« Ce rôle lui va si bien », écrit Thierry Verger à propos de Madame Butterfly chantée cette année par Ermonela Jaho au Festival d’Aix-en-Provence. De fait, nulle mieux que la soprano albanaise en geisha puccinienne pour tirer des larmes au plus sec des cœurs, elle qui lors d‘un entretien avec Antoine Brunetto avouait chanter « comme si c’était la première et la dernière fois ».
Tel serait donc le secret d’une interprétation qui, au fil des ans, conserve intact son pouvoir émotionnel : un investissement sans limite, un don de soi inconditionnel, une immersion jusqu’au-boutiste, au plus profond du personnage et de la partition.

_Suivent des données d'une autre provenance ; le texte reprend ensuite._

(** What a step does to the collection and the slot: nothing, or what
    [setNotes] does. *)
Lemma step_storage (w w' : World) :
  step w w' ->
  (notes (state w') = notes (state w) /\ localStorage w' = localStorage w)
  \/ localStorage w' = persist (notes (state w')) (localStorage w).
Proof.
  intros Hstep. destruct Hstep; try (left; split; reflexivity).
  - unfold saveNote.
    destruct (negb (truthy (trim (title (state w))))
              && negb (truthy (trim (content (state w)))));
      [left; now split | right; reflexivity].
  - destruct confirmed; [right; reflexivity | left; now split].
  - left. split; [apply addTag_notes | reflexivity].
Qed.

(** X16: a session never clears the storage slot and never leaves in it a
    text that cannot be loaded: the slot holds what it held at mount time
    or the serialization of a non-empty collection, which [load] reads
    back. *)
Theorem storage_never_spoiled (slot : option string) (w : World) :
  reachable slot w ->
  localStorage w = slot
  \/ exists ns, ns <> []
                /\ localStorage w = Some (JSON_stringify ns)
                /\ load (localStorage w) = Done ns.
Proof.
  induction 1 as [w Hm | w w' _ IH Hstep].
  - unfold mount in Hm. destruct (load slot) as [ns| |]; try discriminate.
    injection Hm as <-. cbn [setNotes localStorage].
    destruct (persist_cases ns slot) as [[_ E] | [Hne E]]; rewrite E.
    + now left.
    + right. exists ns. repeat split; try assumption. apply load_stringify.
  - destruct (step_storage _ _ Hstep) as [[_ E] | E].
    + now rewrite E.
    + rewrite E.
      destruct (persist_cases (notes (state w')) (localStorage w))
        as [[_ E'] | [Hne E']]; rewrite E'; [exact IH |].
      right. exists (notes (state w')). repeat split; try assumption.
      apply load_stringify.
Qed.

Lemma storage_never_spoiled_witness :
  localStorage world_session = None
  \/ exists ns, ns <> []
                /\ localStorage world_session = Some (JSON_stringify ns)
                /\ load (localStorage world_session) = Done ns.
Proof.
  apply (storage_never_spoiled None world_session).
  apply world_session_reachable.
Defined.

(** X17: reloading the page during a session whose collection is not empty
    brings up that collection, with the storage slot as it is and every
    other part of the state back at its initial value. *)
Theorem reload_restores (slot : option string) (w : World) :
  reachable slot w ->
  notes (state w) <> [] ->
  mount (localStorage w)
  = Done (mkWorld (mkState (notes (state w)) false None EmptyString None
                           EmptyString EmptyString EmptyString [])
                  (localStorage w)).
Proof.
  intros Hr Hne. pose proof (reachable_synced slot w Hr Hne) as E.
  unfold mount. rewrite E, load_stringify. unfold setNotes.
  cbn [state localStorage initialState notes isEditing currentNote searchQuery
       selectedTag title content tagInput currentTags].
  now rewrite persist_nonempty.
Qed.

Lemma reload_restores_witness :
  mount (localStorage world_session)
  = Done (mkWorld (mkState (notes (state world_session)) false None EmptyString
                           None EmptyString EmptyString EmptyString [])
                  (localStorage world_session)).
Proof.
  apply (reload_restores None world_session).
  - apply world_session_reachable.
  - discriminate.
Defined.

(** X18: only saving a savable buffer and a confirmed deletion touch the
    collection or the storage slot; every other event leaves both alone. *)
Theorem step_frame (w w' : World) :
  step w w' ->
  (notes (state w') = notes (state w) /\ localStorage w' = localStorage w)
  \/ (exists now uuid, savable (state w) /\ w' = saveNote now uuid w)
  \/ (exists id, w' = deleteNote id true w).
Proof.
  intros Hstep. destruct Hstep; try (left; split; reflexivity).
  - destruct (truthy (trim (title (state w)))) eqn:Et.
    { right; left. exists now, uuid. split; [now left | reflexivity]. }
    destruct (truthy (trim (content (state w)))) eqn:Ec.
    { right; left. exists now, uuid. split; [now right | reflexivity]. }
    left. unfold saveNote. rewrite Et, Ec. now split.
  - destruct confirmed; [right; right; now exists id | left; now split].
  - left. split; [apply addTag_notes | reflexivity].
Qed.

Lemma step_frame_witness :
  (notes (state (on_state addTag world_AB)) = notes (state world_AB)
   /\ localStorage (on_state addTag world_AB) = localStorage world_AB)
  \/ (exists now uuid, savable (state world_AB)
                       /\ on_state addTag world_AB = saveNote now uuid world_AB)
  \/ (exists id, on_state addTag world_AB = deleteNote id true world_AB).
Proof.
  apply (step_frame world_AB (on_state addTag world_AB)).
  apply step_addTag.
Defined.

(** X19: two collections with the same serialization are the same
    collection. *)
Theorem JSON_stringify_injective (a b : list Note) :
  JSON_stringify a = JSON_stringify b -> a = b.
Proof.
  intros E. pose proof (load_stringify a) as Ha.
  rewrite E, load_stringify in Ha. now injection Ha.
Qed.

Lemma JSON_stringify_injective_witness : [note_A] = [note_A].
Proof.
  apply (JSON_stringify_injective [note_A] [note_A]). reflexivity.
Defined.
(** * aws-iam-generator: the resolution and assembly engine of
      [bin/iam_template_build.py]

    A shallow embedding of the template builder and the properties of its
    specification.

    Conventions of the embedding.
    - A Python 3 [str] is a [string]: a sequence of characters, each a code
      point below 256.  The regular expressions of the source are compiled
      without flags on [str] patterns, so [\w] is the Unicode class of the
      letters, the digits and the underscore (on the code points below 256:
      the ASCII ones and the letters and digits of Latin-1), and [.] is
      every character but the line feed.
    - A Python exception is a value of [error]; the code that raises returns
      in the left summand.
    - The [config] object of [lib.config_helper] is a record; its mutable
      attributes ([current_account], [template]) are threaded explicitly.
    - troposphere objects are plain data: a resource is its class, its title
      and its keyword arguments.  Of the checks of troposphere the
      embedding has the one on the title of a resource, the one on the type
      of the document of a managed policy and the one on a repeated title
      in [add_resource]; the limits on the size of a template and the check
      on a repeated output title are not part of it. *)

From Stdlib Require Import String Ascii List Bool Arith Lia.
From stdpp Require Import base option list strings gmap.

Local Open Scope string_scope.
Local Open Scope list_scope.

(** ** Characters, strings and the regular expressions of the source *)

Module Re.

Definition in_range (lo hi : nat) (ch : ascii) : bool :=
  Nat.leb lo (nat_of_ascii ch) && Nat.leb (nat_of_ascii ch) hi.

(** The letters and digits among the code points 128 to 255: the ordinal
    indicators, the superscript digits, the micro sign, the fractions and
    the accented letters. *)
Definition latin1_letter_or_digit (ch : ascii) : bool :=
  in_range 170 170 ch || in_range 178 179 ch || in_range 181 181 ch
  || in_range 185 186 ch || in_range 188 190 ch || in_range 192 214 ch
  || in_range 216 246 ch || in_range 248 255 ch.

(** [\w] on a [str] pattern without flags: a letter, a digit or the
    underscore. *)
Definition word_char (ch : ascii) : bool :=
  in_range 97 122 ch || in_range 65 90 ch || in_range 48 57 ch
  || Ascii.eqb ch "_"%char || latin1_letter_or_digit ch.

(** The class [[\W_]] of [scrub_name]. *)
Definition nonword_or_underscore (ch : ascii) : bool :=
  negb (word_char ch) || Ascii.eqb ch "_"%char.
Lemma atoms_of_ops (op : string) (kvs : list (string * value)) :
  Forall (fun a => a_op a = op) (atoms_of op kvs).
Proof.
  unfold atoms_of. apply Forall_forall. intros a Ha.
  apply in_map_iff in Ha. destruct Ha as (kv & <- & _). reflexivity.
Qed.

(** The operators the compiler writes hold no placeholder. *)
Lemma compiled_ops_plain (where_ : obj) :
  Forall (fun a => question_marks (a_op a) = 0)
         (List.concat (map clause_atoms (equality_last_order where_))).
Proof.
  assert (Hop : forall k op,
             question_marks op = 0 ->
             Forall (fun a => question_marks (a_op a) = 0)
                    (List.concat (map clause_atoms (operator_clauses where_ k op)))).
  { intros k op Hq. unfold operator_clauses.
    destruct (present where_ k); [| constructor].
    rewrite map_map. cbn [clause_atoms].
    pose proof (atoms_of_ops op (entries (get where_ k))) as Hall.
    rewrite Forall_forall in Hall.
    apply Forall_forall. intros b Hb.
    apply in_concat in Hb. destruct Hb as (l' & Hl' & Hb).
    apply in_map_iff in Hl'. destruct Hl' as (a' & <- & Ha').
    destruct Hb as [<- | []]. rewrite (Hall a' Ha').
    exact Hq. }
  unfold equality_last_order, like_clauses, comparison_clauses, or_clauses,
    equality_clauses.
  rewrite !map_app, !concat_app.
  repeat (apply Forall_app; split); try (apply Hop; reflexivity).
  - destruct (orAlternatives where_) as [alts |]; [| constructor].
    cbn [map clause_atoms List.concat]. rewrite app_nil_r.
    apply Forall_forall. intros a Ha.
    apply in_concat in Ha. destruct Ha as (alt & Halt & Ha).
    apply in_map_iff in Halt. destruct Halt as (condition & <- & _).
    unfold alternative_atoms in Ha.
    destruct (isLikeCondition condition);
      [pose proof (atoms_of_ops "LIKE" (entries (prop condition "LIKE"))) as Hall
      | pose proof (atoms_of_ops "=" (entries condition)) as Hall];
      rewrite Forall_forall in Hall; rewrite (Hall a Ha); reflexivity.
  - rewrite map_map. cbn [clause_atoms].
    apply Forall_forall. intros a Ha.
    apply in_concat in Ha. destruct Ha as (l & Hl & Ha).
    apply in_map_iff in Hl. destruct Hl as (key & <- & _).
    destruct Ha as [<- | []]. reflexivity.
Qed.
(** ** Call scope and instance scope *)

(** Binding a parameter of the generic class of [I] through a namespace
    that holds no store reference, or the store [I] holds now, writes into
    the dict that [I] holds afterwards; the instances as containers are
    left alone. *)
Lemma bind_instance_scope {ty : Type} `{EqDecision ty}
    (ns : TypeVarNamespace ty) (I : instance ty) (v : TypeVar ty) (T : ty)
    (h : heap ty) :
  _instance ns = Some I ->
  inst_GenericMeta I = true ->
  typevar_in v (__parameters__ I) = true ->
  _instance_ns ns = None \/
  _instance_ns ns = StoreDict <$> h_attr h !! inst_id I ->
  exists l h',
    bind ns v T h =
      Ok ({| _ns := _ns ns; _instance := Some I;
             _instance_ns := Some (StoreDict l) |}, h') /\
    h_attr h' !! inst_id I = Some l /\
    dict_at h' l !! tv_id v = Some T /\
    h_objs h' = h_objs h.
Proof.
  intros HI HG Hin Href.
  assert (Hg : is_generic_in ns v = true).
  { unfold is_generic_in. by rewrite HI, HG. }
  unfold bind. rewrite Hg.
  destruct (_instance_ns ns) as [[l|i]|] eqn:Hl.
  - destruct Href as [Href|Href]; [discriminate|].
    destruct (h_attr h !! inst_id I) as [l0|] eqn:Ha; [|discriminate].
    injection Href as ->.
    exists l0, (dict_setitem l0 v T h). unfold bind_to_instance. rewrite Hl.
    split; [|split; [exact Ha|split; [|done]]].
    + destruct ns; simpl in *; by subst.
    + by rewrite dict_at_setitem, lookup_insert_eq.
  - destruct Href as [Href|Href]; [discriminate|].
    by destruct (h_attr h !! inst_id I).
  - rewrite (bind_to_instance_new ns v T h I HI Hl).
    eexists _, _. split; [reflexivity|]. simpl.
    split; [by rewrite lookup_insert_eq|]. split; [|done].
    unfold dict_at; simpl. rewrite lookup_insert_eq; simpl.
    by rewrite lookup_singleton_eq.
Qed.

(** What a namespace just built on a truthy instance with a store
    reports. *)
Lemma binding_of_init {ty : Type} `{EqDecision ty} (I : instance ty)
    (v : TypeVar ty) (h : heap ty) (l : nat) :
  inst_truthy h I = true ->
  h_attr h !! inst_id I = Some l ->
  binding_of (TypeVarNamespace__init__ (Some I) h) v h
  = Ok (dict_at h l !! tv_id v).
Proof.
  intros Ht Ha. rewrite binding_of_lookup, (init_truthy I h Ht); simpl.
  by rewrite lookup_empty, Ha.
Qed.

Lemma inst_truthy_objs {ty : Type} `{EqDecision ty} (I : instance ty)
    (h h' : heap ty) :
  h_objs h' = h_objs h -> inst_truthy h' I = inst_truthy h I.
Proof. intros Ho. unfold inst_truthy, obj_at. by rewrite Ho. Qed.

(** Claim C4.  A type variable among the parameters of the generic class
    of a truthy [I], bound through a namespace built with [instance=I]
    whose store reference is still current, is stored in the dict that [I]
    itself holds, and a second namespace built with [instance=I] afterwards
    finds it with [is_bound] and [binding_of].  A type variable not among
    the parameters of [I] (or any type variable, when the class of [I] is
    not generic) is bound in the call scope of the first namespace only:
    the heap is left as it was and a second namespace built with
    [instance=I] does not see the binding.  Through a namespace built on an
    empty stack, whose class defines [__len__] only, the [bind] of the
    parameter of the stack's class raises [TypeError] and stores nothing. *)
Theorem scope_routing :
  (forall (ty : Type) `(EqDecision ty) (I : instance ty) (v : TypeVar ty)
          (T : ty) (h0 h : heap ty),
      let N1 := TypeVarNamespace__init__ (Some I) h0 in
      (inst_GenericMeta I = true ->
       typevar_in v (__parameters__ I) = true ->
       inst_truthy h0 I = true ->
       inst_truthy h I = true ->
       h_attr h0 !! inst_id I = None \/
       h_attr h !! inst_id I = h_attr h0 !! inst_id I ->
       exists N1' h' l,
         bind N1 v T h = Ok (N1', h') /\
         h_attr h' !! inst_id I = Some l /\
         dict_at h' l !! tv_id v = Some T /\
         is_bound (TypeVarNamespace__init__ (Some I) h') v h'
           = Ok (PyBool true) /\
         binding_of (TypeVarNamespace__init__ (Some I) h') v h'
           = Ok (Some T)) /\
      (inst_GenericMeta I = false \/ typevar_in v (__parameters__ I) = false ->
       exists N1' h',
         bind N1 v T h = Ok (N1', h') /\
         binding_of N1' v h' = Ok (Some T) /\
         h' = h /\
         (binding_of (TypeVarNamespace__init__ (Some I) h) v h = Ok None ->
          (exists x, is_bound (TypeVarNamespace__init__ (Some I) h') v h' = Ok x /\
                     truthy h' x = false) /\
          binding_of (TypeVarNamespace__init__ (Some I) h') v h' = Ok None))) /\
  (inst_GenericMeta stack_obj = true /\
   typevar_in tv_T (__parameters__ stack_obj) = true /\
   inst_truthy heap_empty_stack stack_obj = false /\
   bind (TypeVarNamespace__init__ (Some stack_obj) heap_empty_stack)
     tv_T cls_int heap_empty_stack = Raise TypeError).
Proof.
  split; [|by vm_compute].
  intros ty Heq I v T h0 h N1. split.
  - intros HG Hin Ht0 Ht Hcur.
    assert (Href : _instance_ns N1 = None \/
                   _instance_ns N1 = StoreDict <$> h_attr h !! inst_id I).
    { unfold N1. rewrite (init_truthy I h0 Ht0).
      destruct Hcur as [-> | ->]; [by left|by right]. }
    destruct (bind_instance_scope N1 I v T h eq_refl HG Hin Href)
      as (l & h' & Hb & Ha & Hd & Ho).
    assert (Ht' : inst_truthy h' I = true)
      by (by rewrite (inst_truthy_objs I h h' Ho)).
    eexists _, h', l. split; [exact Hb|]. split; [exact Ha|]. split; [exact Hd|].
    split.
    + apply (is_bound_instance_scope _ _ _ l T); [done| |done].
      by rewrite (init_truthy I h' Ht'), Ha.
    + by rewrite (binding_of_init I v h' l Ht' Ha), Hd.
  - intros Hout.
    assert (Hg : is_generic_in N1 v = false).
    { unfold is_generic_in; simpl. destruct Hout as [-> | ->]; [done|].
      by destruct (inst_GenericMeta I). }
    eexists _, h. split; [by apply bind_call_scope|].
    split; [apply binding_of_call_scope; simpl; by rewrite lookup_insert_eq|].
    split; [done|]. intros Hnone. split; [|exact Hnone].
    pose proof (is_bound_binding_of (TypeVarNamespace__init__ (Some I) h) v h)
      as Hagree.
    rewrite Hnone in Hagree.
    destruct (is_bound (TypeVarNamespace__init__ (Some I) h) v h) as [x|e];
      [|done].
    exists x. split; [done|].
    destruct (truthy h x); [|done].
    destruct (proj1 Hagree eq_refl). discriminate.
Qed.

Lemma scope_routing_witness :
  (exists N1' h' l,
      bind (TypeVarNamespace__init__ (Some generic_obj) empty_heap)
        tv_T cls_int empty_heap = Ok (N1', h') /\
      h_attr h' !! inst_id generic_obj = Some l /\
      dict_at h' l !! tv_id tv_T = Some cls_int /\
      is_bound (TypeVarNamespace__init__ (Some generic_obj) h') tv_T h'
        = Ok (PyBool true) /\
      binding_of (TypeVarNamespace__init__ (Some generic_obj) h') tv_T h'
        = Ok (Some cls_int)) /\
  (exists N1' h',
      bind (TypeVarNamespace__init__ (Some generic_obj) empty_heap)
        tv_U cls_int empty_heap = Ok (N1', h') /\
      binding_of N1' tv_U h' = Ok (Some cls_int) /\
      h' = empty_heap /\
      (exists x,
          is_bound (TypeVarNamespace__init__ (Some generic_obj) h') tv_U h'
            = Ok x /\ truthy h' x = false) /\
      binding_of (TypeVarNamespace__init__ (Some generic_obj) h') tv_U h'
        = Ok None).
Proof.
  split.
  - apply (proj1 (proj1 scope_routing pyclass _ generic_obj tv_T cls_int
                    empty_heap empty_heap)); try reflexivity.
    by left.
  - destruct (proj2 (proj1 scope_routing pyclass _ generic_obj tv_U cls_int
                       empty_heap empty_heap) (or_intror eq_refl))
      as (N1' & h' & Hb & Hown & Hh & Hinv).
    exists N1', h'. split; [exact Hb|]. split; [exact Hown|].
    split; [exact Hh|]. exact (Hinv eq_refl).
Defined.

Certes, mais à regarder sur Arte Concert la retransmission d’une de ces représentations aixoises* ou visionner sur le Web des extraits partagés de ci, de là, telle cette scène finale captée à Avignon en 2013, où Butterfly se donne la mort reliée à son fils par une longue bande d’étoffe en forme de cordon ombilical, on se dit qu’il y a plus qu’un engagement absolu, plus qu’un chant agrippé au texte, qu’un souffle inépuisable ou qu’un de ces aigus filés auxquels nous sommes si sensible. Il y a la fusion, a priori inconciliable, de puissance – dans la projection – et de fragilité – dans la silhouette et dans les registres grave et médian de la voix – qui est l’essence même de Butterfly, vulnérable et obstinée jusqu’au sacrifice. Et à chaque fois, inévitablement, la gorge se serre…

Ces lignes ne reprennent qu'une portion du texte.